(The data)

(** The result and the state that the program ends with. *)
Lemma wp_ends (m : M A) (Q : A -> t -> Prop) s : wp m Q s -> wp m (fun a s' => Q a s' /\ m s = Ok (a, s')) s.
Proof. unfold wp. by destruct (m s) as [[a s']| |]. Qed.

Lemma wp_need (o : option A) a (Q : A -> t -> Prop) s : o = Some a -> Q a s -> wp (need o) Q s.
Proof. intros ->. done. Qed.

End wp.

Lemma wp_assert b (Q : unit -> t -> Prop) s : b = true -> Q tt s -> wp (need (assertK b)) Q s.
Proof. by intros ->. Qed.

Lemma wp_getDom d x (Q : domain -> t -> Prop) s : domains s !! d = Some x -> Q x s -> wp (getDom d) Q s.
Proof. intros E H. unfold wp, getDom, bind, gets, need. by rewrite E. Qed.

Lemma wp_getPA a n (Q : Ring.PA -> t -> Prop) s : annexes s !! a = Some n -> Q n s -> wp (getPA a) Q s.
Proof. intros E H. unfold wp, getPA, bind, gets, need. by rewrite E. Qed.

Lemma wp_getCDA a n (Q : Z -> t -> Prop) s : annexes s !! a = Some n -> Q (cdaOf n) s -> wp (getCDA a) Q s.
Proof. intros E H. apply wp_bind. by eapply wp_getPA. Qed.

Lemma wp_updPA a f n (Q : unit -> t -> Prop) s :
  annexes s !! a = Some n ->
  Q tt (set_annexes (<[a := Ring.mkPA (Ring.cpuDomainNext n) (f (Ring.annex n))]> (annexes s)) s) ->
  wp (updPA a f) Q s.
Proof. intros E H. apply wp_bind. by eapply wp_getPA. Qed.

Lemma wp_updHeap f h (Q : unit -> t -> Prop) s : f (heap s) = Some h -> Q tt (set_heap h s) -> wp (updHeap f) Q s.
Proof. intros E H. unfold wp, updHeap, bind, gets, need. by rewrite E. Qed.

Lemma wp_when (b : bool) m (Q : unit -> t -> Prop) s :
  (b = true -> wp m Q s) -> (b = false -> Q tt s) -> wp (when b m) Q s.
Proof. destruct b; intros H1 H2; [by apply H1|by apply H2]. Qed.

Lemma wp_gets {A} (f : t -> A) (Q : A -> t -> Prop) s : Q (f s) s -> wp (gets f) Q s.
Proof. done. Qed.
Lemma wp_modify f (Q : unit -> t -> Prop) s : Q tt (f s) -> wp (modify f) Q s.
Proof. done. Qed.

(** Steps over reads, writes and returns. *)
Ltac wsteps :=
  repeat match goal with
  | |- wp (bind _ _) _ _ => apply wp_bind
  | |- wp (ret _) _ _ => apply wp_ret
  | |- wp (gets _) _ _ => apply wp_gets
  | |- wp (modify _) _ _ => apply wp_modify
  | |- wp (putPA _ _) _ _ => apply wp_modify
  | |- wp (putDom _ _) _ _ => apply wp_modify
  | H : domains ?s !! ?d = Some _ |- wp (getDom ?d) _ ?s => apply (wp_getDom _ _ _ _ H)
  | H : annexes ?s !! ?a = Some _ |- wp (getPA ?a) _ ?s => apply (wp_getPA _ _ _ _ H)
  end.

(** ** The invariant of rings, domains and heap *)

(** [q]: the entries of the heap; [z]: a domain that has just lost its last
    annex and is about to leave the queue, or null; [dc]: the dispatched domain. *)
Record Core (h : gmap Z Ring.PA) (D : gmap Z domain) (q : list (Z * Z)) (z dc : Z) : Prop := {
  c_ring : forall d x, D !! d = Some x -> d <> NULL /\ ringOf h (currentPA x) d;
  c_annex : forall a n, h !! a = Some n -> a <> NULL /\
    (cdaOf n = NULL -> Ring.cpuDomainNext n = NULL) /\ (cdaOf n <> NULL -> is_Some (D !! cdaOf n));
  c_nodup : NoDup q.*2;
  c_entry : forall p d, (p, d) ∈ q -> is_Some (D !! d) /\ (d <> z -> exists x, D !! d = Some x /\ p = prio x);
  c_disp : dc ∉ q.*2;
  c_run : forall d x, D !! d = Some x -> currentPA x <> NULL <-> d <> z /\ (d = dc \/ d ∈ q.*2);
  c_fresh : forall d x, D !! d = Some x -> currentPA x = NULL -> d <> z -> CDA.consumedTicks (cda x) = 0;
}.

Section core.
Context {h : gmap Z Ring.PA} {D : gmap Z domain} {q : list (Z * Z)} {z dc : Z}.
Hypothesis HC : Core h D q z dc.

Lemma core_member d a : inRing h d a -> d <> NULL -> exists x, D !! d = Some x /\ ringOf h (currentPA x) d /\ currentPA x <> NULL.
Proof.
  intros Ha Hd. pose proof Ha as (n & Hn & Hx & Ec).
  destruct (c_annex _ _ _ _ _ HC _ _ Hn) as (_ & _ & Hs). destruct Hs as [x Hx']; [congruence|]. rewrite Ec in Hx'.
  destruct (c_ring _ _ _ _ _ HC _ _ Hx') as (_ & Hr). exists x. split; [done|]. split; [done|]. by eapply ringOf_null.
Qed.

Lemma core_member_nz d a : inRing h d a -> d <> NULL.
Proof.
  intros (n & Hn & Hx & Ec) ->. destruct (c_annex _ _ _ _ _ HC _ _ Hn) as (_ & H & _). by apply Hx, H.
Qed.

(** A change that keeps links and domains of annexes. *)
Lemma core_view h' :
  (forall a, (fun n => (Ring.cpuDomainNext n, cdaOf n)) <$> h' !! a =
             (fun n => (Ring.cpuDomainNext n, cdaOf n)) <$> h !! a) ->
  Core h' D q z dc.
Proof.
  intros Hv.
  assert (H1 : forall a n, h !! a = Some n -> exists n', h' !! a = Some n' /\ Ring.cpuDomainNext n' = Ring.cpuDomainNext n /\ cdaOf n' = cdaOf n).
  { intros a n Hn. specialize (Hv a). rewrite Hn in Hv. destruct (h' !! a) as [n'|]; [|done]. injection Hv. eauto. }
  assert (H2 : forall a n', h' !! a = Some n' -> exists n, h !! a = Some n /\ Ring.cpuDomainNext n' = Ring.cpuDomainNext n /\ cdaOf n' = cdaOf n).
  { intros a n' Hn. specialize (Hv a). rewrite Hn in Hv. destruct (h !! a) as [n|]; [|done]. injection Hv. eauto. }
  destruct HC as [Cr Ca Cn Ce Cd Cu Cf]. split; [| |done..].
  - intros d x Hx. destruct (Cr d x Hx) as [? Hr]. split; [done|]. revert Hr. apply ringOf_frame.
    + intros a n Hn Hd _. destruct (H1 a n Hn) as (n' & ? & ? & E). exists n'. split; [done|]. split; [done|]. by rewrite E.
    + intros a (n' & Hn' & Hx' & Hd). destruct (H2 a n' Hn') as (n & ? & E1 & E2). exists n. by rewrite <- E1, <- E2.
  - intros a n' Hn'. destruct (H2 a n' Hn') as (n & Hn & -> & ->). by apply Ca.
Qed.

Lemma core_upd a n i :
  h !! a = Some n -> ProcessAnnex.cpuDomainAnnex i = cdaOf n ->
  Core (<[a := Ring.mkPA (Ring.cpuDomainNext n) i]> h) D q z dc.
Proof.
  intros Hn Hi. apply core_view. intros b. destruct (decide (b = a)) as [->|].
  - rewrite lookup_insert_eq, Hn. simpl. by rewrite Hi.
  - by rewrite lookup_insert_ne.
Qed.

(** One domain [d] changes, with the links of its annexes; entries of the heap
    may change places with the dispatched domain. *)
Lemma core_step d x x' h' q' z' dc' :
  D !! d = Some x -> z = NULL \/ z = d -> z' = NULL \/ z' = d ->
  ringOf h' (currentPA x') d ->
  (forall d' cur, d' <> d -> ringOf h cur d' -> ringOf h' cur d') ->
  (forall a n, h' !! a = Some n -> a <> NULL /\
    (cdaOf n = NULL -> Ring.cpuDomainNext n = NULL) /\ (cdaOf n <> NULL -> is_Some (D !! cdaOf n))) ->
  NoDup q'.*2 -> dc' ∉ q'.*2 ->
  (forall p d', d' <> d -> (p, d') ∈ q' -> (p, d') ∈ q \/ (exists y, D !! d' = Some y /\ p = prio y)) ->
  (forall d', d' <> d -> is_Some (D !! d') -> (d' = dc \/ d' ∈ q.*2) <-> (d' = dc' \/ d' ∈ q'.*2)) ->
  (forall p, (p, d) ∈ q' -> d <> z' -> p = prio x') ->
  (currentPA x' <> NULL <-> d <> z' /\ (d = dc' \/ d ∈ q'.*2)) ->
  (currentPA x' = NULL -> d <> z' -> CDA.consumedTicks (cda x') = 0) ->
  Core h' (<[d := x']> D) q' z' dc'.
Proof.
  intros Hx Hz Hz' Hr Hro Han Hnd Hdc He Hq Hed Hrun Hfr. destruct HC as [Cr Ca Cn Ce Cd Cu Cf].
  assert (Hlk : forall d' y, <[d := x']> D !! d' = Some y -> (d' = d /\ y = x') \/ (d' <> d /\ D !! d' = Some y)).
  { intros d' y H. destruct (decide (d' = d)) as [->|].
    - rewrite lookup_insert_eq in H. injection H as <-. by left.
    - rewrite lookup_insert_ne in H by done. by right. }
  assert (Hsome : forall d', is_Some (D !! d') -> is_Some (<[d := x']> D !! d')).
  { intros d' H. destruct (decide (d' = d)) as [->|]; [rewrite lookup_insert_eq; by eexists|by rewrite lookup_insert_ne]. }
  assert (Hnz : forall d' y, d' <> d -> D !! d' = Some y -> d' <> z /\ d' <> z').
  { intros d' y Hne H. destruct (Cr _ _ H) as [? _]. destruct Hz as [->| ->], Hz' as [->| ->]; done. }
  split; [| |done| |done| |].
  - intros d' y [[-> ->]|[? H0]]%Hlk; [split; [by apply (Cr d x)|done]|]. destruct (Cr _ _ H0). eauto.
  - intros a n Hn. destruct (Han a n Hn) as (? & ? & ?). split_and!; auto.
  - intros p d' Hin. destruct (decide (d' = d)) as [->|Hne].
    + rewrite lookup_insert_eq. split; [by eexists|]. intros Hdz. exists x'. split; [done|]. by apply Hed.
    + destruct (He p d' Hne Hin) as [Hin'|(y & Hy & Ep)].
      * destruct (Ce p d' Hin') as ([y Hy] & Hp). split; [by apply Hsome; eexists|]. intros _.
        rewrite lookup_insert_ne by done. apply Hp. by apply (Hnz d' y).
      * split; [apply Hsome; by eexists|]. intros _. rewrite lookup_insert_ne by done. eauto.
  - intros d' y [[-> ->]|[Hne H0]]%Hlk; [done|]. rewrite (Cu d' y H0). destruct (Hnz d' y Hne H0).
    pose proof (Hq d' Hne ltac:(by eexists)). tauto.
  - intros d' y [[-> ->]|[Hne H0]]%Hlk; [done|]. intros E _. apply (Cf d'); [done..|]. by apply (Hnz d' y).
Qed.

(** The same annexes: only the domain and its place change. *)
Lemma core_place d x x' q' z' dc' :
  D !! d = Some x -> z = NULL \/ z = d -> z' = NULL \/ z' = d ->
  ringOf h (currentPA x') d ->
  NoDup q'.*2 -> dc' ∉ q'.*2 ->
  (forall p d', d' <> d -> (p, d') ∈ q' -> (p, d') ∈ q \/ (exists y, D !! d' = Some y /\ p = prio y)) ->
  (forall d', d' <> d -> is_Some (D !! d') -> (d' = dc \/ d' ∈ q.*2) <-> (d' = dc' \/ d' ∈ q'.*2)) ->
  (forall p, (p, d) ∈ q' -> d <> z' -> p = prio x') ->
  (currentPA x' <> NULL <-> d <> z' /\ (d = dc' \/ d ∈ q'.*2)) ->
  (currentPA x' = NULL -> d <> z' -> CDA.consumedTicks (cda x') = 0) ->
  Core h (<[d := x']> D) q' z' dc'.
Proof.
  intros Hx Hz Hz' Hr. apply core_step with x; try done. apply HC.
Qed.

(** Only the place of [d] changes. *)
Lemma core_requeue d x q' z' dc' :
  D !! d = Some x -> z = NULL \/ z = d -> z' = NULL \/ z' = d ->
  NoDup q'.*2 -> dc' ∉ q'.*2 ->
  (forall p d', d' <> d -> (p, d') ∈ q' -> (p, d') ∈ q \/ (exists y, D !! d' = Some y /\ p = prio y)) ->
  (forall d', d' <> d -> is_Some (D !! d') -> (d' = dc \/ d' ∈ q.*2) <-> (d' = dc' \/ d' ∈ q'.*2)) ->
  (forall p, (p, d) ∈ q' -> d <> z' -> p = prio x) ->
  (currentPA x <> NULL <-> d <> z' /\ (d = dc' \/ d ∈ q'.*2)) ->
  (currentPA x = NULL -> d <> z' -> CDA.consumedTicks (cda x) = 0) ->
  Core h D q' z' dc'.
Proof.
  intros Hx Hz Hz' H1 H2 H3 H4 H5 H6 H7. rewrite <- (insert_id D d x Hx). destruct (c_ring _ _ _ _ _ HC d x Hx) as [_ Hr].
  by apply core_place with x.
Qed.

(** The charge of a domain that is not in the heap, or on its way out of it. *)
Lemma core_cda d x c :
  D !! d = Some x -> z = NULL \/ z = d -> (d ∈ q.*2 -> d = z) ->
  (currentPA x = NULL -> d <> z -> CDA.consumedTicks c = 0) ->
  Core h (<[d := mkDom c (currentPA x)]> D) q z dc.
Proof.
  intros Hx Hz Hp Hf. pose proof HC as [Cr Ca Cn Ce Cd Cu Cf].
  destruct (Cr _ _ Hx) as [_ Hr]. apply core_place with x; try done; auto.
  - intros p Hin Hdz. exfalso. apply Hdz, Hp, list_elem_of_fmap. by exists (p, d).
  - simpl. by apply Cu.
Qed.

(** Another annex of the ring becomes current. *)
Lemma core_cur d x a :
  D !! d = Some x -> z = NULL \/ z = d -> inRing h d a -> Core h (<[d := mkDom (cda x) a]> D) q z dc.
Proof.
  intros Hx Hz Ha. pose proof HC as [Cr Ca Cn Ce Cd Cu Cf].
  destruct (Cr _ _ Hx) as [Hd Hr]. pose proof (ringOf_null _ _ _ _ Hr Ha) as Hcur.
  assert (Han : a <> NULL) by (destruct Ha as (n & Hn & _); by apply (Ca a n)).
  apply core_place with x; try done; auto.
  - simpl. by apply (ringOf_rotate h (currentPA x)).
  - intros p Hin Hdz. destruct (Ce p d Hin) as (_ & He). destruct (He Hdz) as (y & Hy & ->).
    assert (y = x) as -> by congruence. done.
  - simpl. rewrite <- (Cu d x Hx). tauto.
Qed.

End core.

(** ** What single operations do to the state *)

Definition statsOk (x : Stats) : Prop := length (currentStats x) = 8%nat /\ length (smooth x) = 8%nat.

(** Charges, quantum, pulse and class of a domain are in range. *)
Definition domOk (x : domain) : Prop :=
  CDA.prio_ok (CDA.priority (cda x)) /\ 1 <= pclass x <= 7 /\
  0 <= CDA.consumedTicks (cda x) < CDA.quantum (cda x) /\ CDA.quantum (cda x) < 2 ^ 50 /\
  0 < CDA.pulseInterval (cda x) < 2 ^ 50.

Lemma class_index x (l : list CurrentStats) :
  1 <= pclass x <= 7 -> length l = 8%nat -> is_Some (l !! Z.to_nat (pclass x)).
Proof. intros H1 H2. apply lookup_lt_is_Some. lia. Qed.

Lemma wp_updStat d x f s :
  domains s !! d = Some x -> 1 <= pclass x <= 7 -> statsOk (stats s) ->
  wp (updStat (pclass x) f) (fun _ s' => exists st, s' = set_stats st s /\ statsOk st) s.
Proof.
  intros Hx Hc [Hs1 Hs2]. unfold updStat. wsteps.
  destruct (class_index x _ Hc Hs1) as [e He]. eapply wp_need; [done|]. wsteps. eexists. split; [done|].
  split; simpl; [by rewrite length_insert|done].
Qed.

Lemma wp_statCDARunnable d x s :
  domains s !! d = Some x -> 1 <= pclass x <= 7 -> statsOk (stats s) ->
  wp (statCDARunnable d) (fun _ s' => exists st, s' = set_stats st s /\ statsOk st) s.
Proof.
  intros Hx Hc Hs. unfold statCDARunnable. wsteps.
  eapply wp_mono; [by apply (wp_updStat d)|]. intros [] s' (st & -> & Hst). wsteps. eexists. by split.
Qed.

Lemma wp_statCDANotRunnable d x s :
  domains s !! d = Some x -> 1 <= pclass x <= 7 -> statsOk (stats s) ->
  wp (statCDANotRunnable d) (fun _ s' => exists st, s' = set_stats st s /\ statsOk st) s.
Proof.
  intros Hx Hc Hs. unfold statCDANotRunnable. wsteps.
  eapply wp_mono; [by apply (wp_updStat d)|]. intros [] s' (st & -> & Hst). wsteps. eexists. by split.
Qed.

Lemma wp_statAdvance d x delta s :
  domains s !! d = Some x -> 1 <= pclass x <= 7 -> statsOk (stats s) ->
  wp (statAdvance d delta) (fun _ s' => exists st, s' = set_stats st s /\ statsOk st) s.
Proof. intros Hx Hc Hs. unfold statAdvance. wsteps. by apply (wp_updStat d). Qed.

(End The data)

▶ What you should do: Extract from the data every line where "unfold" shows up.

▶ Worked solution:
Proof. unfold wp. by destruct (m s) as [[a s']| |]. Qed.
Proof. intros E H. unfold wp, getDom, bind, gets, need. by rewrite E. Qed.
Proof. intros E H. unfold wp, getPA, bind, gets, need. by rewrite E. Qed.
Proof. intros E H. unfold wp, updHeap, bind, gets, need. by rewrite E. Qed.
  intros Hx Hc [Hs1 Hs2]. unfold updStat. wsteps.
  intros Hx Hc Hs. unfold statCDARunnable. wsteps.
  intros Hx Hc Hs. unfold statCDANotRunnable. wsteps.
Proof. intros Hx Hc Hs. unfold statAdvance. wsteps. by apply (wp_updStat d). Qed.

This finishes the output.